Why does WHERE YEAR(hire_date) = 2024 prevent index use?
- The index stores raw dates, not years, so the function hides the indexed column
- YEAR is not a valid function
- Indexes can never be used with dates
- It returns too many rows
Answer: The index stores raw dates, not years, so the function hides the indexed column. The index stores raw hire_date values, not their year. Rewrite as a half-open range (hire_date >= '2024-01-01' AND hire_date < '2025-01-01') so the index can be used.
Which join method builds a hash table from the smaller input and streams the larger through it?
- Nested Loop
- Merge Join
- Hash Join
- Seq Scan
Answer: Hash Join.
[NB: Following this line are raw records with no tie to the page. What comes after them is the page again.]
(* ===== verification/IdentityTheorems.v ===== *)
(** The identity contract: what [validate] admits, as one declarative
    predicate, and what the views of an admitted contract return. *)
From stdpp Require Import prelude gmap strings list sorting.
From Stdlib Require Import Ascii ZArith Lia.
From S2P Require Import Prelude GoStrings Utf8 Provider LocalAccess IdentityContract.

Module IdentityTheorems.
Import Utf8 Provider LocalAccess IdentityContract.

(** ** What a contract must say *)

(** A host name inside the domain, under a label of its own *)
Definition hostWithin (domain host : string) : Prop :=
  (String.length host <= 253)%nat /\ hostnamePattern host = true /\ exists sub, sub <> "" /\ host = sub +:+ "." +:+ domain.

Section WellFormed.
Context {LI : Libraries}.

Record issuerOf (f : contractFile) (domain : string) : Prop :=
  { issuer_realm : FRealm f = "master";
    issuer_domain : domain <> "";
    issuer_host : hostnamePattern ("keycloak." +:+ domain) = true /\ (String.length ("keycloak." +:+ domain) <= 253)%nat;
    issuer_url : exists u, Parse (FIssuer f) = Some u /\ Scheme u = "https" /\ Hostname u = "keycloak." +:+ domain /\
      UrlPath u = "/auth/realms/master" /\ RawQuery u = "" /\ Fragment u = "" /\ User u = None /\ Port u = "" }.

Definition callbackOf (client : Client) (callback : string) : Prop :=
  exists u, Parse callback = Some u /\ Scheme u = "https" /\ Hostname u = CHost client /\ User u = None /\
    RawQuery u = "" /\ Fragment u = "".
Lemma identifier_no_nul id : identifierPattern id = true -> no_nul id.
Proof.
  intros H%identifier_ldh. unfold no_nul. induction id as [|c id IH]; [done|]. cbn [str_forallb IndexByte] in *. reflect_bool.
  rewrite IH by done. destruct (Ascii.eqb_spec c "000"); [by subst|done].
Qed.

Lemma no_nul_append a b : no_nul a -> no_nul b -> no_nul (a +:+ b).
Proof. unfold no_nul. intros Ha Hb. rewrite IndexByte_append_None by done. by rewrite Hb. Qed.

Definition clientInfo (cluster domain : string) (client : Client) : string :=
  deriveInfo (clientPurpose +:+ "/" +:+ CSecretPurpose client) cluster domain (CID client).
Definition confidentialClients (f : contractFile) : list Client := filter (fun c => is_confidential c = true) (FClients f).

Lemma clientSecret_hkdf seed cluster domain client :
  clientSecret seed cluster domain client = encodeRawURL (hkdfKey seed (clientInfo cluster domain client) 32).
Proof. unfold clientSecret, clientInfo. by rewrite derive_hkdf. Qed.
(* ===== verification/OciTheorems.v ===== *)
(** Image graphs: the loop of [VerifyGraph] ends, and when it succeeds every
    descriptor that can be reached was delivered with its size and digest. *)
From stdpp Require Import prelude gmap strings list.
From Stdlib Require Import Ascii ZArith Lia.
From S2P Require Import Prelude GoStrings Sha256 Oci.

Module OciTheorems.
Import Oci.

(** ** Loops *)

Section Loop.
Context {St R : Type} (step : St -> St + R).

Lemma loop_invariant (I : St -> Prop) (P : R -> Prop) k s :
  (forall s s', I s -> step s = inl s' -> I s') -> (forall s r, I s -> step s = inr r -> P r) ->
  I s -> match loop step k s with inl s' => I s' | inr r => P r end.
Proof.
  intros HI HP. revert s. induction k as [|k IH]; intros s Hs; cbn [loop].
  - destruct (step s) eqn:E; eauto.
  - pose proof (IH s Hs) as H. destruct (loop step k s); [by apply IH|done].
Qed.

Lemma loop_descends (m : St -> Z) k s s' :
  (forall s s', step s = inl s' -> (m s' < m s)%Z) -> loop step k s = inl s' -> (m s' + 2 ^ Z.of_nat k <= m s)%Z.
Proof.
  intros Hm. revert s s'. induction k as [|k IH]; intros s s'; cbn [loop].
  - intros H%Hm. change (2 ^ Z.of_nat 0)%Z with 1%Z. lia.
  - destruct (loop step k s) as [s1|r] eqn:E; [|done]. intros H. apply IH in E, H.
    rewrite Nat2Z.inj_succ, Z.pow_succ_r by lia. lia.
Qed.

Lemma loop_ends (m : St -> Z) k s :
  (forall s s', step s = inl s' -> (0 <= m s' < m s)%Z) -> (m s < 2 ^ Z.of_nat k)%Z -> exists r, loop step k s = inr r.
Proof.
  intros Hm Hs. destruct (loop step k s) as [s'|r] eqn:E; [|by exists r]. exfalso.
  assert (0 <= m s')%Z.
  { pose proof (loop_invariant (fun s0 => s0 = s \/ (0 <= m s0)%Z) (fun _ => True) k s) as H. rewrite E in H.
    destruct H as [->|]; [|done|by left| |done].
    - intros ? ? _ H. right. apply Hm in H. lia.
    - apply (loop_descends m) in E; [|intros; by apply Hm]. lia. }
  apply (loop_descends m) in E; [|intros; by apply Hm]. lia.
Qed.
End Loop.

Section Graph.
Context {LI : Libraries} (source : Source).

(** ** What a successful step shows *)

(** The store delivered [data] for the descriptor, of its size and digest. *)
Definition genuine (d : Descriptor) (data : string) : Prop :=
  len data = Size d /\ Verified (Digest d) data = true /\
  exists t r limit, Fetch source t d = Ok r /\ readLimited r limit = Ok data.

Lemma G_bind_ok {A B} (m : G A) (f : A -> G B) t b t' :
  (m ≫= f) t = (Ok b, t') <-> exists a t1, m t = (Ok a, t1) /\ f a t1 = (Ok b, t').
Proof. unfold mbind, G_bind. destruct (m t) as [[a|e] t1]; naive_solver. Qed.

Lemma check_bind_ok {B} (cond : bool) e (f : unit -> G B) t b t' :
  (check cond e ≫= f) t = (Ok b, t') <-> cond = false /\ f tt t = (Ok b, t').
Proof. unfold check. destruct cond; unfold mbind, G_bind, fail, mret, G_ret; naive_solver. Qed.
A Hash Join builds an in-memory hash table from the smaller input, then streams the larger input through it — the default for big equality joins.
When is a Nested Loop join the right choice?
- Large table joined to large table
- When the outer side is tiny and the inner side is indexed
- When both inputs are already sorted
- When neither side has an index
Answer: When the outer side is tiny and the inner side is indexed. A Nested Loop looks up matches in the inner table for each outer row — great when the outer side is tiny and the inner side is indexed, but terrible for large-by-large.
Are the cost numbers in an EXPLAIN plan measured in milliseconds?
- Yes, they are exact milliseconds
- Yes, but only for Seq Scans
- No, they are byte counts
- No — they are abstract cost units used to compare plans, not a stopwatch
Answer: No — they are abstract cost units used to compare plans, not a stopwatch. Cost is an abstract unit derived from page-read and CPU constants, used to compare plans. For real time, read the actual time values from EXPLAIN ANALYZE.
What should you do when EXPLAIN ANALYZE shows estimated rows far from actual rows?
- Add more columns to the SELECT
- Run ANALYZE on the table to refresh statistics
- Drop all indexes
- Increase the cost constants
Answer: Run ANALYZE on the table to refresh statistics. A big estimate-vs-actual mismatch is the classic symptom of stale statistics. Run ANALYZE your_table; to refresh them before blaming the query.
Why does a leading-wildcard LIKE such as WHERE name LIKE '%son' scan the whole table?
- Because LIKE never uses indexes
- Because '%son' is invalid syntax
- Because a B-tree index is sorted left-to-right, so a leading wildcard can't use it
- Because it returns no rows
Answer: Because a B-tree index is sorted left-to-right, so a leading wildcard can't use it. A B-tree index is sorted left to right, so a leading wildcard defeats it. An anchored pattern like LIKE 'son%' can use the index.